Steak, Bacon, and Gruyere Paninis

Medium
Ingredients
Everything you'll need to make this recipe
1

2 ea. (12–16 ounces / 400–500 grams) beef ribeye steaks

2

Salt

3

Freshly-ground black pepper

4

White bread, sliced ½ inch thick

5

Extra-virgin olive oil

6

Shredded Gruyere cheese

7

Several slices cooked bacon

Instructions
Step-by-step guide to making this recipe
1

Brush steaks with extra-virgin olive oil.

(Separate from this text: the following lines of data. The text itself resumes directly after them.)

(* ================================================================= *)
(** ** Histories keep fares consistent *)

(** X5. Fares in a history stay consistent with distances: when every ride
    already held and every ride handed over has the fare its class derives
    from its distance (as every constructed ride has), so has every ride of
    the Driver's and of the Rider's history afterwards. *)
Theorem histories_keep_fares_consistent
    (rides : list Ride) (d : Driver.t) (rd : Rider.t) :
  Forall fare_consistent rides ->
  Forall fare_consistent (Driver.assignedRides d) ->
  Forall fare_consistent (Rider.requestedRides rd) ->
  Forall fare_consistent (Driver.assignedRides (value (addRides d rides))) /\
  Forall fare_consistent (Rider.requestedRides (value (requestRides rd rides))).
Proof.
  intros Hr Hd Hrd.
  rewrite addRides_rides, requestRides_rides.
  split; apply Forall_app; split; assumption.
Qed.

Sprinkle liberally with salt and freshly ground black pepper.

2

Grill steaks, covered, over medium high heat, turning often, until your desired "doneness" is achieved (145°F for medium rare, 155°F for medium well, and 165°F for toast).

3

Remove and let rest 10 minutes. Slice thinly across the grain on a bias. Set aside.

10 minutes

4

Brush both sides of bread with extra-virgin olive oil. Layer some shredded cheese on the bottom, then 4 strips steak, then some bacon, some more cheese, then one more slice bread. Repeat until all meat is used up.

5

Heat a grill pan over medium-high heat for 4–5 minutes. Add sandwiches and cook until browned on both sides and cheese is melted. Serve warm.